Patients and methods: Ten adolescent CSU patients were given 300 mg omalizumab subcutaneously in three treatments at 4-week intervals. Urticaria Activity Score (UAS7) was applied to evaluate the efficacy of each omalizumab treatment during follow-up. Fecal samples were collected before and 12 weeks after the first treatment. Total DNA of the gut microbiota in all fecal samples were extracted. The 16S rRNA gene-targeted sequencing technology was used for the analysis of the diversity and distribution of gut microbiome, followed by bioinformatics analysis.

Results: UAS7 scores decreased significantly after each treatment compared with the baseline (all P < 0.0001). There were five well-controlled responders and five non-responders after three treatment sessions of omalizumab. The dominant bacteria phyla in all fecal samples were Firmicutes, Bacteroidetes, Proteobacteria, and Actinobacteria. Alpha diversity analysis showed no significant difference before and after treatment (P > 0.05), whereas beta diversity analysis revealed a significant difference in the bacterial abundance before and after treatment (P < 0.01). The relative abundance of Alphaproteobacteria and Betaproteobacteria at the class level and Burkholderia, Rhodococcus, and Sphingomonas at the genus level decreased significantly after treatment (linear discriminant analysis > 4, P < 0.05). The functional prediction results showed that the dioxin and xylene degradation pathways were more abundant before treatment.
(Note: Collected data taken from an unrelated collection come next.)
(** * PostgreSQL adapter of the database handler: parameter translation,
      statement execution, schema building and transactions.

    The development embeds the TypeScript sources
    [PostgresStatement], [PostgresAdapter], [PostgresSchemaBuilder] and
    [PostgresTableSchemaBuilder] and proves the properties their
    specification states about them.

    Conventions of the embedding.
    - A JavaScript string is the [string] of its UTF-16 code units, one
      [ascii] each: the development covers the texts whose code units are
      below 256.  The characters the code looks for (the sigil, the word
      characters, the single quote, white space) are told apart by their
      code unit.
    - A parameter object is a [js_object]: its own enumerable properties,
      which [Object.keys] counts, and what a property read finds for any
      other name on the rest of the object and on its prototype chain.
    - A number is known by what the code asks of it: the text [String]
      gives for it and whether it is truthy.
    - [async] functions run sequentially: [await] is the bind of the effect
      monad [eff]; a promise that is not awaited is run by [detach].
    - The driver ([pg]) is the environment: a pool hands out clients or
      rejects, a client answers each query or rejects it, and what was asked
      of them is recorded in a trace. *)

From Equations Require Import Equations.
From Stdlib Require Import Ascii String ZArith Lia.
From stdpp Require Import base list strings pretty gmap sets.

Set Warnings "-clear-no-such-hyp".

(** String concatenation unfolds on a constructor, like list append. *)
#[global] Arguments String.append !s1 s2 : simpl nomatch.

(** ** JavaScript values *)

(** A JavaScript number, as far as the code can tell numbers apart: the text
    that [String(x)] and a template literal give for it ([1], [-3], [1.5],
    [1e+21], [NaN], [Infinity]) and whether it is truthy (every number but
    [0], [-0] and [NaN]). *)
Record number : Type := Number {
  number_text : string;
  number_truthy : bool
}.

#[global] Instance number_eq_dec : EqDecision number.
Proof. solve_decision. Defined.

(** The values that travel through the adapter without being inspected, plus
    the primitives the builder tells apart with [typeof], [!== undefined] and
    truthiness.  [VObject] carries the text [String(value)] gives for any
    other value: an object, an array, a function. *)
Inductive value : Type :=
  | VUndefined
  | VNull
  | VBool (b : bool)
  | VNum (x : number)
  | VStr (s : string)
  | VObject (repr : string).

#[global] Instance value_eq_dec : EqDecision value.
Proof. solve_decision. Defined.

(** [String(v)], which is also what [`${v}`] gives. *)
Definition to_text (v : value) : string :=
  match v with
  | VUndefined => "undefined"
  | VNull => "null"
  | VBool b => if b then "true" else "false"
  | VNum x => number_text x
  | VStr s => s
  | VObject repr => repr
  end.

(** [v ? ... : ...]. *)
Definition truthy (v : value) : bool :=
  match v with
  | VUndefined | VNull => false
  | VBool b => b
  | VNum x => number_truthy x
  | VStr s => negb (bool_decide (s = ""))
  | VObject _ => true
  end.

(** ** JavaScript objects *)

(** An object as the code reads one.  [own] holds its own enumerable
    properties, the ones [Object.keys] lists; [inherited] is what a property
    read finds for a name that is not among them: the other own properties
    and, after them, the prototype chain. *)
Record js_object : Type := JsObject {
  own : gmap string value;
  inherited : string → option value
}.

(** [o[name]]. *)
Definition property (o : js_object) (name : string) : value :=
  match own o !! name with
  | Some v => v
  | None => default VUndefined (inherited o name)
  end.

Definition native_function (name : string) : value :=
  VObject ("function " +:+ name +:+ "() { [native code] }").

(** What [Object.prototype] holds: every object written as a literal
    inherits these. *)
Definition object_prototype (name : string) : option value :=
  if decide (name = "constructor") then Some (native_function "Object")
  else if decide (name = "__proto__") then Some (VObject "[object Object]")
  else if decide (name ∈ ["toString"; "toLocaleString"; "valueOf";
                          "hasOwnProperty"; "isPrototypeOf";
                          "propertyIsEnumerable"; "__defineGetter__";
                          "__defineSetter__"; "__lookupGetter__";
                          "__lookupSetter__"])
  then Some (native_function name)
  else None.

(** The object literal [{ k1: v1, ... }]. *)
Definition plain (properties : gmap string value) : js_object :=
  {| own := properties; inherited := object_prototype |}.

(** ** Parameter translator: [PostgresStatement.transformQuery] *)

Module Translator.

(** [\w] of a JavaScript regular expression without the [u] and [i] flags:
    [A-Z], [a-z], [0-9] and [_]. *)
Definition is_word_char (c : ascii) : bool :=
  let n := N_of_ascii c in
  ((65 <=? n) && (n <=? 90) || (97 <=? n) && (n <=? 122)
   || (48 <=? n) && (n <=? 57) || (n =? 95))%N.

Definition is_sigil (c : ascii) : bool := (N_of_ascii c =? 64)%N.

(** The longest prefix of word characters, which is what the greedy [\w+]
    takes, and the text after it. *)
Fixpoint take_word (s : string) : string :=
  match s with
  | String c rest => if is_word_char c then String c (take_word rest) else ""
  | EmptyString => ""
  end.

Fixpoint drop_word (s : string) : string :=
  match s with
  | String c rest => if is_word_char c then drop_word rest else s
  | EmptyString => ""
  end.

Lemma drop_word_length s : String.length (drop_word s) <= String.length s.
Proof.
  induction s as [|c s IH]; simpl; [lia|].
  destruct (is_word_char c); simpl; lia.
Qed.

(** What [String.prototype.replace] sees when it walks the text with the
    global pattern [/@(\w+)/g]: characters outside every match, copied as
    they are, and the matches, each with its capture group. *)
Inductive segment : Type :=
  | Plain (c : ascii)
  | Token (paramName : string).

(** Leftmost matches, each as long as possible, the search resuming right
    after a match. *)
Equations? scan (s : string) : list segment by wf (String.length s) lt :=
  scan EmptyString := [];
  scan (String c rest) with is_sigil c, take_word rest := {
    | true, String d w := Token (String d w) :: scan (drop_word rest)
    | _, _ := Plain c :: scan rest }.
Proof.
  all: simpl; try lia.
  pose proof (drop_word_length rest). lia.
Qed.

(** The state the replacer callback closes over. *)
Record replacer : Type := Replacer {
  paramMap : gmap string nat;
  paramIndex : nat;
  values : list value
}.

Definition replacer_init : replacer :=
  {| paramMap := ∅; paramIndex := 1; values := [] |}.

(** [parameters[paramName]]. *)
Definition param_get (parameters : js_object) (paramName : string) : value :=
  property parameters paramName.

(** The callback: one call per match, returning the replacement text. *)
Definition on_match (parameters : js_object) (paramName : string)
    (st : replacer) : string * replacer :=
  let st' :=
    match paramMap st !! paramName with
    | Some _ => st
    | None =>
        {| paramMap := <[paramName := paramIndex st]> (paramMap st);
           paramIndex := S (paramIndex st);
           values := values st ++ [param_get parameters paramName] |}
    end in
  ("$" +:+ pretty (default 0 (paramMap st' !! paramName)), st').

(** [replace] with a callback: the pieces are joined in text order. *)
Fixpoint replace_all (parameters : js_object) (segs : list segment)
    (st : replacer) : string * replacer :=
  match segs with
  | [] => ("", st)
  | Plain c :: segs' =>
      let '(out, st') := replace_all parameters segs' st in
      (String c out, st')
  | Token paramName :: segs' =>
      let '(piece, st1) := on_match parameters paramName st in
      let '(out, st2) := replace_all parameters segs' st1 in
      (piece +:+ out, st2)
  end.

Record translated : Type := Translated {
  query : string;
  bound : list value
}.

(** [transformQuery(parameters?)] on a statement whose text is [_query]. *)
Definition transformQuery (_query : string)
    (parameters : option js_object) : translated :=
  match parameters with
  | None => {| query := _query; bound := [] |}
  | Some ps =>
      if decide (size (own ps) = 0) then {| query := _query; bound := [] |}
      else
        let '(transformedQuery, st) := replace_all ps (scan _query) replacer_init in
        {| query := transformedQuery; bound := values st |}
  end.

End Translator.

(** ** Effects: the pool, its clients and the promises of the adapter *)

(** A thrown value.  [Error msg] is [new Error(msg)]; the driver rejects
    with values of the same kind. *)
Inductive exn : Type := Error (message : string).

#[global] Instance exn_eq_dec : EqDecision exn.
Proof. solve_decision. Defined.

(** A result row: column names to values. *)
Abbreviation row := (gmap string value).

(** What [client.query] resolves with. *)
Record QueryResult : Type := { rows : list row; rowCount : nat }.

(** What is observable of the adapter from the pool's side, oldest first. *)
Inductive event : Type :=
  | Connect (client : nat)
  | Query (client : nat) (text : string) (vals : list value)
  | Release (client : nat)
  | UnhandledRejection (e : exn).

#[global] Instance event_eq_dec : EqDecision event.
Proof. solve_decision. Defined.

(** A [PoolClient] of the driver: [answer] is what the backend does with a
    query, given everything that happened before it was issued. *)
Record PoolClient : Type := {
  client_id : nat;
  answer : list event -> string -> list value -> exn + QueryResult
}.

(** A [Pool]: [connect] hands out a client or rejects. *)
Record Pool : Type := { connect : list event -> exn + PoolClient }.

(** The fields of a [PostgresStatement] object. *)
Record PostgresStatement : Type := {
  _query : string;
  _client : option PoolClient
}.

(** Statement objects live in a store and are used through references. *)
Record world : Type := World {
  trace : list event;
  heap : list PostgresStatement
}.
Conclusion: Omalizumab is effective in treating CSU and the abundance of Alphaproteobacteria and Betaproteobacteria was reduced after treatment, which may help improve the treatment outcomes in adolescent CSU patients.

Keywords: 16S rRNA gene-targeted sequencing; adolescent patients; chronic spontaneous urticaria; gut microbiome; omalizumab.

Figure 1

Study flowchart of materials and methods.

Figure 2

Changes in UAS7 at baseline and 4, 8, and 12 weeks after the first omalizumab treatment of CSU patients. (****P < 0.0001).

Figure 3

Venn diagram demonstrating operational taxonomic units common or unique to omalizumab pre-treatment and post-treatment groups.

Figure 4

Differences in alpha diversity between adolescent CSU patients before and after omalizumab treatment. (A) Alpha diversity evaluated according to the observed OTUs indices. (B) Alpha diversity evaluated according to the Chao1 indices. (C) Alpha diversity evaluated according to the Shannon indices. (D) Alpha diversity evaluated according to the Simpson indices.

Figure 5

Gut microbiota composition in patients with CSU before and after treatment. (A) The top 13 taxa in relative abundance at the phylum level; (B) The top 20 taxa in relative abundance at the class level; (C) The top 20 taxa in relative abundance at the order level; (D) The top 20 taxa in relative abundance at family level; (E) The top 20 taxa in relative abundance at the genus level; (F) The top 20 taxa in relative abundance at the species level.

Figure 6

Beta diversity analysis based on PCoA and LEfSe. (A) PCoA of the bacterial community composition before and after treatment. (B) LEfSe analysis of the difference in the bacterial taxa relative abundance. Bacterial with Linear Discriminant Analysis (LDA) scores > 4.0 were considered significantly different.

Figure 7

Differential pathway functional analysis between adolescent patients with CSU before and after omalizumab treatment. *P < 0.05.